**Task details:**
For the entries that follow, restate word for word the line containing "quorum have arrived, in", the line containing "reachThreshold (m_vs m)", and every line that lies between them.

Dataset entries
================================

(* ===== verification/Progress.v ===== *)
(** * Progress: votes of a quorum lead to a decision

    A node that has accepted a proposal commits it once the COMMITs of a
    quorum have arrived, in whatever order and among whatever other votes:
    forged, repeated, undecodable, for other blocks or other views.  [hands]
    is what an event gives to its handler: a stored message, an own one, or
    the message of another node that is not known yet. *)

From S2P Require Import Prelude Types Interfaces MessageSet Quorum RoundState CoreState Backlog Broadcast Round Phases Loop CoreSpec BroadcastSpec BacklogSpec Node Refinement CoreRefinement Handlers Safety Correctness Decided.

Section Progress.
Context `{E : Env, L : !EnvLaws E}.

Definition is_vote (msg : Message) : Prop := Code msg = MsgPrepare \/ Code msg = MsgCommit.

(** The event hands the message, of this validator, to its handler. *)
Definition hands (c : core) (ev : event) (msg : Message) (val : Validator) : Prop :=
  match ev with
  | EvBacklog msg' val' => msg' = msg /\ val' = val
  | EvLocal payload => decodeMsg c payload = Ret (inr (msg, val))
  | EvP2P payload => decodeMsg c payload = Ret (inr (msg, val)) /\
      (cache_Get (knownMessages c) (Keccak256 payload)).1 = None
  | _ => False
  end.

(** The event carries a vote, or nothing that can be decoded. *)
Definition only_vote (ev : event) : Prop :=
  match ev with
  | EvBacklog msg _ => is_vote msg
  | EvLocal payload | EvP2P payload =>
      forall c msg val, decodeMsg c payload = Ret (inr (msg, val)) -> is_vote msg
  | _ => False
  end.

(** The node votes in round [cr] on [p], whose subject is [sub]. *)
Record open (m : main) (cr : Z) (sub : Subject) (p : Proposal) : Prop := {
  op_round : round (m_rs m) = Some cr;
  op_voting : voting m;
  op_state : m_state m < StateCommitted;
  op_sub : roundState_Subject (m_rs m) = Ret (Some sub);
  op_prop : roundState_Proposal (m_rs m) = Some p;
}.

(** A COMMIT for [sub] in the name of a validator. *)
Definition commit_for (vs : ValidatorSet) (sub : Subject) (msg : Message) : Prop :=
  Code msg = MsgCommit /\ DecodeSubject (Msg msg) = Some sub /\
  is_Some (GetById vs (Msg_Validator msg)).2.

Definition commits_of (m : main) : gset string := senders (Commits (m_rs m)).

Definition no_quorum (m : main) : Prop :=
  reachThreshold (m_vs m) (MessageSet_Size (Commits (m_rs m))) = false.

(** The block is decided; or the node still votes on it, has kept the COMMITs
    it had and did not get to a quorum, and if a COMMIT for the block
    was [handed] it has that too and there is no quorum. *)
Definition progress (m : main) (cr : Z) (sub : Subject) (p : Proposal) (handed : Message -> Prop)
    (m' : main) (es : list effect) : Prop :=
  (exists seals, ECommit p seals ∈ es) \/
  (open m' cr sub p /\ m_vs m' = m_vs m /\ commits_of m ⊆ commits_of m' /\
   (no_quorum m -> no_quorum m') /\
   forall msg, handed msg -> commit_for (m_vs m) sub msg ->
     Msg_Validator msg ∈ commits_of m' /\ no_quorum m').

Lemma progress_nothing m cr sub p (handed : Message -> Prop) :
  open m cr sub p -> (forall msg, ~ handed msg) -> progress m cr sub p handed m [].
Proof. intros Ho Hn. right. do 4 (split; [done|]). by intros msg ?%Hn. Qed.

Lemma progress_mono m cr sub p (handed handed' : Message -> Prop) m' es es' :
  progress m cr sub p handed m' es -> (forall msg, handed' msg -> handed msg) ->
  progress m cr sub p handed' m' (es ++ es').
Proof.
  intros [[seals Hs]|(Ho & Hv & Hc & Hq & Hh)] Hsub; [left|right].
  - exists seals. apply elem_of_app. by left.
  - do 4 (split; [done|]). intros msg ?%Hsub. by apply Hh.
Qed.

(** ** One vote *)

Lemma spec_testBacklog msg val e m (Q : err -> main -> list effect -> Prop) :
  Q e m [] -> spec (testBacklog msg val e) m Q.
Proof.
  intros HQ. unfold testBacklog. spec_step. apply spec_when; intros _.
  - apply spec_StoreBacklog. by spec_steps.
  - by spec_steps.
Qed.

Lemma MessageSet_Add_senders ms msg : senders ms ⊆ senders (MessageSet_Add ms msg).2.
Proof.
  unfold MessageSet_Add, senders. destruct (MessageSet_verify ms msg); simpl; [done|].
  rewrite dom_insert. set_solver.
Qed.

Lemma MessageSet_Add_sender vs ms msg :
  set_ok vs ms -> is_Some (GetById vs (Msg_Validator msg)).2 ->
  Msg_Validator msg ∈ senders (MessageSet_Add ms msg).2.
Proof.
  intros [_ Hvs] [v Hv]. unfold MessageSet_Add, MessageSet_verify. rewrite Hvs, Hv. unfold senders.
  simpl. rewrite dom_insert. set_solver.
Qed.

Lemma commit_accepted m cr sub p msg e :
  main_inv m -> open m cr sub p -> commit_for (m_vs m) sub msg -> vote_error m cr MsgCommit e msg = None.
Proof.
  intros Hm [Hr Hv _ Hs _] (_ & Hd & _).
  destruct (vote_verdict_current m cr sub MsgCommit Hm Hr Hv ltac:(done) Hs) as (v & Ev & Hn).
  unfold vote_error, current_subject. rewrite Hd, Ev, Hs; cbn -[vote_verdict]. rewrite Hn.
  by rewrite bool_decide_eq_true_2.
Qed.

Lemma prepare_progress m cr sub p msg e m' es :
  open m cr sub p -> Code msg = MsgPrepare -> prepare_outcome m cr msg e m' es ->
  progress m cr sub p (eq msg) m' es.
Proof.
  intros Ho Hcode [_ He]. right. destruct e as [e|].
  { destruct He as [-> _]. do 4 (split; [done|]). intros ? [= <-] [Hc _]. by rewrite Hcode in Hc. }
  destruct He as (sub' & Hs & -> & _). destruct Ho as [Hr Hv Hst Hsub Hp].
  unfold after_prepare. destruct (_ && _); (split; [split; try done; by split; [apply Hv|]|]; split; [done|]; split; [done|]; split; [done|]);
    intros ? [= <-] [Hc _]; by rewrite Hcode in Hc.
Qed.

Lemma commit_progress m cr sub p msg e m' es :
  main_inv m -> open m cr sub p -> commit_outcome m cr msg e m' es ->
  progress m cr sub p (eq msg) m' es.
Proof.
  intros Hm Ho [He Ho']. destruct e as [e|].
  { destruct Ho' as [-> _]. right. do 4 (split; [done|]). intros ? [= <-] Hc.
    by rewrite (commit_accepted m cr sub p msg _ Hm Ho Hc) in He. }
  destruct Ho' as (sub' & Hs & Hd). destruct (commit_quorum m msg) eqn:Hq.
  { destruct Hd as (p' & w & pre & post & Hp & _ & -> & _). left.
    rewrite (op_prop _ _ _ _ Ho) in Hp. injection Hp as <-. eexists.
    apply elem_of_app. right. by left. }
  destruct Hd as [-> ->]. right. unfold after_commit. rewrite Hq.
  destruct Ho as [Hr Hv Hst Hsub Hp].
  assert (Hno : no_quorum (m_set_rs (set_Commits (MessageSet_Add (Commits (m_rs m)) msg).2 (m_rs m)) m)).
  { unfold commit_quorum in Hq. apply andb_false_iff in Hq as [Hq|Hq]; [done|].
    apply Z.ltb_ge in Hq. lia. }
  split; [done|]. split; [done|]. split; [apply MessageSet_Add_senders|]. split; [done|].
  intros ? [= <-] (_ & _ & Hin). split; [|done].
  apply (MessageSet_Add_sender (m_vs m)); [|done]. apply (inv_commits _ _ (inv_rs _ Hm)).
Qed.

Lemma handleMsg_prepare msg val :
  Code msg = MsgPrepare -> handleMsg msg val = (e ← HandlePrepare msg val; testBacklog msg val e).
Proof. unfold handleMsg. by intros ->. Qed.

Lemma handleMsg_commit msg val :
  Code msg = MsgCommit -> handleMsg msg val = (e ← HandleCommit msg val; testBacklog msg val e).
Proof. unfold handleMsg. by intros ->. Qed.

================================

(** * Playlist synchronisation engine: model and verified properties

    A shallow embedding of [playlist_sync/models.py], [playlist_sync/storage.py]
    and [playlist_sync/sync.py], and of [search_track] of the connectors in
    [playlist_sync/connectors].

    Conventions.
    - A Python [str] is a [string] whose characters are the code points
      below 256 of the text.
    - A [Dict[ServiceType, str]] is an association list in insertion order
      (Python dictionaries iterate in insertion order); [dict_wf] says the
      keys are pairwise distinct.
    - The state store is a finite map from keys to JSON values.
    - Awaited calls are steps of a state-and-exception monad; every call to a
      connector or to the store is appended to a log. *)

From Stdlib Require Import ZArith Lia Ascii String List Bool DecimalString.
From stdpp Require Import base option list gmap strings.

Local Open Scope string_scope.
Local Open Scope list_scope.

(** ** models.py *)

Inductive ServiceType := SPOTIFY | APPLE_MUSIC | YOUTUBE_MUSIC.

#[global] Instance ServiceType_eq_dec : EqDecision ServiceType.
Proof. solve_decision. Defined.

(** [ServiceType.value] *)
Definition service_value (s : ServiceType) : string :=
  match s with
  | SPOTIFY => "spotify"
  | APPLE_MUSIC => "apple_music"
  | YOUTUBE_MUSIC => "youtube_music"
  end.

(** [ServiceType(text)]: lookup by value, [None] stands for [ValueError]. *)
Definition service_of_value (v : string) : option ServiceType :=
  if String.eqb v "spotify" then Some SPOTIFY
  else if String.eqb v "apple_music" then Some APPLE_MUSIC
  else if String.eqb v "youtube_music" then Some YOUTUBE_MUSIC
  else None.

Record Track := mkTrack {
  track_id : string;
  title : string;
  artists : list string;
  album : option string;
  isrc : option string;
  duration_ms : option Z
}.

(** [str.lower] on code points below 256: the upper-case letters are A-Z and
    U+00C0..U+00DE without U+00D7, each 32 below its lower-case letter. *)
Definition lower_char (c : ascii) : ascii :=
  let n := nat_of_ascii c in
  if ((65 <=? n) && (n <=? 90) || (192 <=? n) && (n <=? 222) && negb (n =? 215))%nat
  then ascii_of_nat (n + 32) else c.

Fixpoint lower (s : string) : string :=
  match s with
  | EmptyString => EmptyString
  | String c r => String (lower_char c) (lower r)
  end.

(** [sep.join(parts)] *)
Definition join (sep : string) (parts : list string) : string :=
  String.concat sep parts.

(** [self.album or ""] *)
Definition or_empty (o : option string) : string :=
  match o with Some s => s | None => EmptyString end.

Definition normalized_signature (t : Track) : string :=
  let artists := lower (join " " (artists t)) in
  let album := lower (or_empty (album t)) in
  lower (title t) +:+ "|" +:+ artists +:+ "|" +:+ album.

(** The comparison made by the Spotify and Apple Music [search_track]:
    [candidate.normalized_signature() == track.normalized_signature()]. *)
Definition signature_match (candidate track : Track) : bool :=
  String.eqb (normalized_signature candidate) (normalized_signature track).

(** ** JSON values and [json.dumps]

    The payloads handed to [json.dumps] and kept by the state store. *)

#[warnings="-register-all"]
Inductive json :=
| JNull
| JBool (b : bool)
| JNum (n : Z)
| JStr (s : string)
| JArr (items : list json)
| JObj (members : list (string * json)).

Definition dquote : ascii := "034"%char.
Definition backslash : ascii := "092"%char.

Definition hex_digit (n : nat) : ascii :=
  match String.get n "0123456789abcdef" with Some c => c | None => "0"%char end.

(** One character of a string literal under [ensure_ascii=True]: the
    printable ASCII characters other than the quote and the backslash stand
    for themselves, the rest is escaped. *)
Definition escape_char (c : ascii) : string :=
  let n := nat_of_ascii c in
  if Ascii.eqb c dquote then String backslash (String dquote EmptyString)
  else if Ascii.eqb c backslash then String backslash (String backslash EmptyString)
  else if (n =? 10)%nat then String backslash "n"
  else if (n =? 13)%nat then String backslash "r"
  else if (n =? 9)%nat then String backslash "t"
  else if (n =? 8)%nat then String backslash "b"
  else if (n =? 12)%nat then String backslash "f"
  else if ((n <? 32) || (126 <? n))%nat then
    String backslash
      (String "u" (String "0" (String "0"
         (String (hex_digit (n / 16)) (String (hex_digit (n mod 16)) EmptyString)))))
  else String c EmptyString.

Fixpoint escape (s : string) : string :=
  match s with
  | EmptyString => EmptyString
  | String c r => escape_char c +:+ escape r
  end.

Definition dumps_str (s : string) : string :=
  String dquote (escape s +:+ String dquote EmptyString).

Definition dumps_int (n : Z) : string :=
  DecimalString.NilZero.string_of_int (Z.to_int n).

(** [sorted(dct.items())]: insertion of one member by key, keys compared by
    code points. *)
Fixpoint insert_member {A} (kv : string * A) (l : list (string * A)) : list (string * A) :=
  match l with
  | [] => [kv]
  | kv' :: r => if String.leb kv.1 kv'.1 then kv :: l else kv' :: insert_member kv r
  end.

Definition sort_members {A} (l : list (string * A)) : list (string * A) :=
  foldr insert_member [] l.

================================

**Task result:**
    quorum have arrived, in whatever order and among whatever other votes:
    forged, repeated, undecodable, for other blocks or other views.  [hands]
    is what an event gives to its handler: a stored message, an own one, or
    the message of another node that is not known yet. *)

From S2P Require Import Prelude Types Interfaces MessageSet Quorum RoundState CoreState Backlog Broadcast Round Phases Loop CoreSpec BroadcastSpec BacklogSpec Node Refinement CoreRefinement Handlers Safety Correctness Decided.

Section Progress.
Context `{E : Env, L : !EnvLaws E}.

Definition is_vote (msg : Message) : Prop := Code msg = MsgPrepare \/ Code msg = MsgCommit.

(** The event hands the message, of this validator, to its handler. *)
Definition hands (c : core) (ev : event) (msg : Message) (val : Validator) : Prop :=
  match ev with
  | EvBacklog msg' val' => msg' = msg /\ val' = val
  | EvLocal payload => decodeMsg c payload = Ret (inr (msg, val))
  | EvP2P payload => decodeMsg c payload = Ret (inr (msg, val)) /\
      (cache_Get (knownMessages c) (Keccak256 payload)).1 = None
  | _ => False
  end.

(** The event carries a vote, or nothing that can be decoded. *)
Definition only_vote (ev : event) : Prop :=
  match ev with
  | EvBacklog msg _ => is_vote msg
  | EvLocal payload | EvP2P payload =>
      forall c msg val, decodeMsg c payload = Ret (inr (msg, val)) -> is_vote msg
  | _ => False
  end.

(** The node votes in round [cr] on [p], whose subject is [sub]. *)
Record open (m : main) (cr : Z) (sub : Subject) (p : Proposal) : Prop := {
  op_round : round (m_rs m) = Some cr;
  op_voting : voting m;
  op_state : m_state m < StateCommitted;
  op_sub : roundState_Subject (m_rs m) = Ret (Some sub);
  op_prop : roundState_Proposal (m_rs m) = Some p;
}.

(** A COMMIT for [sub] in the name of a validator. *)
Definition commit_for (vs : ValidatorSet) (sub : Subject) (msg : Message) : Prop :=
  Code msg = MsgCommit /\ DecodeSubject (Msg msg) = Some sub /\
  is_Some (GetById vs (Msg_Validator msg)).2.

Definition commits_of (m : main) : gset string := senders (Commits (m_rs m)).

Definition no_quorum (m : main) : Prop :=
  reachThreshold (m_vs m) (MessageSet_Size (Commits (m_rs m))) = false.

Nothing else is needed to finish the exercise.